Did they take a dog for that walk with them on the day they were shot? The Ravenscrofts." "They had a dog-yes," said Garroway. "I suppose, I suppose they did take him for a walk most days." "If it had been one of Mrs. Oliver's stories," said Spence, "you ought to have found the dog howling over the two dead bodies. But that didn't happen." Garroway shook his head.
"I wonder where the dog is now?" said Poirot.
"Buried in somebody's garden, I expect," said Garroway.
"It's fourteen years ago." "So we can't go and ask the dog, can we?" said Poirot. He added thoughtfully, "A pity. It's astonishing, you know, what dogs can know. Who was there exactly in the house? I mean on the day when the crime happened?" "I brought you a list," said Superintendent Garroway, "in case you like to consult it. Mrs. Whittaker, the elderly cookhousekeeper.
It was her day out, so we couldn't get much from her that was helpful. A visitor was staying there who had been governess to the Ravenscroft children once, I believe.
Mrs. Whittaker was rather deaf and slightly blind.
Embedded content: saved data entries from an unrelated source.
(* ===== verification/DecisionRecord.v ===== *)
(** * Decision records

    [crates/orchestraitor-mcp/src/decision_record.rs] with its driver in
    [gateway.rs]: the validation of a record offered by an agent, its append to
    the campaign's decision store, and the record of the invocation. *)

From S2P Require Import Prelude BTree Text Substring SecretShape Model Events AuditExample BoardContract BoardMove BoardQuery Board Campaign.

(** ** Data *)

Definition TOOL_NAME : rstr := lit "decision.record".
Definition MAX_TEXT_CHARS : N := 4096.
Definition MAX_ID_CHARS : N := 256.
Definition MAX_WORKER_ARGS : N := 64.
Definition MAX_WORKER_ARG_CHARS : N := 1024.
Definition MAX_LIST_ENTRIES : N := 256.

Inductive DecisionRecordKind := RecSelected | RecNoOp.
Inductive DecisionRecordNoOpReason := RecEmptyQueue | RecAllBlocked | RecEpicExhausted | RecKickoffGate.

Record DecisionRecordSelectedTask := MkRecTask {
  rt_repo : rstr;
  rt_number : N;
  rt_title : rstr;
  rt_url : rstr;
  rt_item_node_id : rstr;
  rt_task_id : rstr;
}.

Record DecisionRecordAlternative := MkRecAlternative {
  ra_repo : rstr;
  ra_number : N;
  ra_title : rstr;
  ra_open_blockers : N;
  ra_target : option rstr;
  ra_status : option rstr;
}.

Record DecisionRecordSkip := MkRecSkip { rk_number : option N; rk_kind : rstr; rk_reason : rstr }.

Record DecisionRecordInput := MkRecInput {
  di_kind : DecisionRecordKind;
  di_no_op_reason : option DecisionRecordNoOpReason;
  di_selected : option DecisionRecordSelectedTask;
  di_role : rstr;
  di_provider : rstr;
  di_model : rstr;
  di_precedence_path : rstr;
  di_fallback_reason : option rstr;
  di_worker_args : list rstr;
  di_rationale : rstr;
  di_alternatives : list DecisionRecordAlternative;
  di_blocked_graph : list DecisionRecordAlternative;
  di_skipped : list DecisionRecordSkip;
}.

Inductive DecisionRecordError :=
| InvalidShape (message : rstr)
| EmptyField (field : rstr)
| FieldTooLong (field : rstr) (limit : N)
| TooManyEntries (field : rstr) (limit : N)
| SpawnWithoutTask
| SelectedWithNoOpReason
| NoOpWithoutReason
| NoOpWithTask
| SecretShapedContent (field : rstr)
| DecisionStore (source : CampaignError)
| DecisionEventStore (reason : rstr).

(** ** Validation *)

Definition require_text (field value : rstr) (limit : N) : result unit DecisionRecordError :=
  if limit <? len value then Err (FieldTooLong field limit) else Ok tt.

Definition require_non_empty (field value : rstr) (limit : N) : result unit DecisionRecordError :=
  if blank value then Err (EmptyField field) else require_text field value limit.

Definition require_opt (field : rstr) (value : option rstr) (limit : N) : result unit DecisionRecordError :=
  match value with Some value => require_text field value limit | None => Ok tt end.

(** The closed vocabulary of list fields and their parts. *)
Definition node_field (field suffix : rstr) : result rstr DecisionRecordError :=
  if bool_decide (field ∈ [lit "alternatives"; lit "blocked_graph"]
                  ∧ suffix ∈ [lit "repo"; lit "title"; lit "target"; lit "status"])
  then Ok (field ++ lit "." ++ suffix) else Err (InvalidShape (lit "internal: unknown list field")).

Definition require_node (field : rstr) (node : DecisionRecordAlternative) : result unit DecisionRecordError :=
  let? repo := node_field field (lit "repo") in
  let? _ := require_non_empty repo (ra_repo node) MAX_ID_CHARS in
  let? title := node_field field (lit "title") in
  let? _ := require_text title (ra_title node) MAX_TEXT_CHARS in
  let? _ := (match ra_target node with
             | Some target => let? name := node_field field (lit "target") in require_text name target MAX_ID_CHARS
             | None => Ok tt
             end) in
  match ra_status node with
  | Some status => let? name := node_field field (lit "status") in require_text name status MAX_ID_CHARS
  | None => Ok tt
  end.

Definition require_nodes (field : rstr) (nodes : list DecisionRecordAlternative) : result unit DecisionRecordError :=
  if MAX_LIST_ENTRIES <? len nodes then Err (TooManyEntries field MAX_LIST_ENTRIES)
  else try_for_each (require_node field) nodes.

Definition require_skip (skip : DecisionRecordSkip) : result unit DecisionRecordError :=
  let? _ := require_text (lit "skipped.kind") (rk_kind skip) MAX_ID_CHARS in
  require_text (lit "skipped.reason") (rk_reason skip) MAX_TEXT_CHARS.

Definition validate_bounds (input : DecisionRecordInput) : result unit DecisionRecordError :=
  let? _ := require_non_empty (lit "role") (di_role input) MAX_ID_CHARS in
  let? _ := require_non_empty (lit "provider") (di_provider input) MAX_ID_CHARS in
  let? _ := require_non_empty (lit "model") (di_model input) MAX_ID_CHARS in
  let? _ := require_non_empty (lit "precedence_path") (di_precedence_path input) MAX_ID_CHARS in
  let? _ := require_non_empty (lit "rationale") (di_rationale input) MAX_TEXT_CHARS in
  let? _ := require_opt (lit "fallback_reason") (di_fallback_reason input) MAX_TEXT_CHARS in
  if MAX_WORKER_ARGS <? len (di_worker_args input) then Err (TooManyEntries (lit "worker_args") MAX_WORKER_ARGS)
  else
    let? _ := try_for_each (λ a, require_text (lit "worker_args") a MAX_WORKER_ARG_CHARS) (di_worker_args input) in
    let? _ := require_nodes (lit "alternatives") (di_alternatives input) in
    let? _ := require_nodes (lit "blocked_graph") (di_blocked_graph input) in
    if MAX_LIST_ENTRIES <? len (di_skipped input) then Err (TooManyEntries (lit "skipped") MAX_LIST_ENTRIES)
    else try_for_each require_skip (di_skipped input).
She couldn't tell us anything of interest, except that recently Lady Ravenscroft had been in hospital or in a nursing home-for nerves but not illness, apparently. There was a gardener, too." "But.a stranger might have come from outside. A stranger from the past. That's your idea, Superintendent Garroway?" "Not so much an idea as just a theory." Poirot was silent, he was thinking of a time when he had asked to go back into the past, had studied five people out of the past who had reminded him of the nursery rhyme "Five little pigs." Interesting it had been, and in the end rewarding, because he had found out the truth.
Chapter VI. An Old Friend Remembers
When Mrs. Oliver returned to the house the following morning, she found Miss Livingstone waiting for her.
"There have been two telephone calls, Mrs. Oliver." "Yes?" said Mrs. Oliver.
"The first one was from Crichton and Smith. They wanted to know whether you had chosen the lime-green brocade or the pale blue one." "I haven't made up my mind yet," said Mrs. Oliver. "Just remind me tomorrow morning, will you? I'd like to see it by night light." "And the other was from a foreigner, a Mr. Hercules Poirot, I believe." "Oh, yes," said Mrs. Oliver. "What did he want?" "He asked if you would be able to call and see him this afternoon." "That will be quite impossible," said Mrs. Oliver. "Ring him up, will you? I've got to go out again at once, as a matter of fact. Did he leave a telephone number?" "Yes, he did." "That's all right, then. We won't have to look it up again.
All right. Just ring him. Tell him I'm sorry that I can't but that I'm out on the track of an elephant." "I beg your pardon?" said Miss Livingstone, "Say that I'm on the track of an elephant." "Oh, yes," said Miss Livingstone, looking shrewdly at her employer to see if she was right in the feelings that she sometimes had that Mrs. Ariadne Oliver, though a successful novelist, was at the same time not quite right in the head.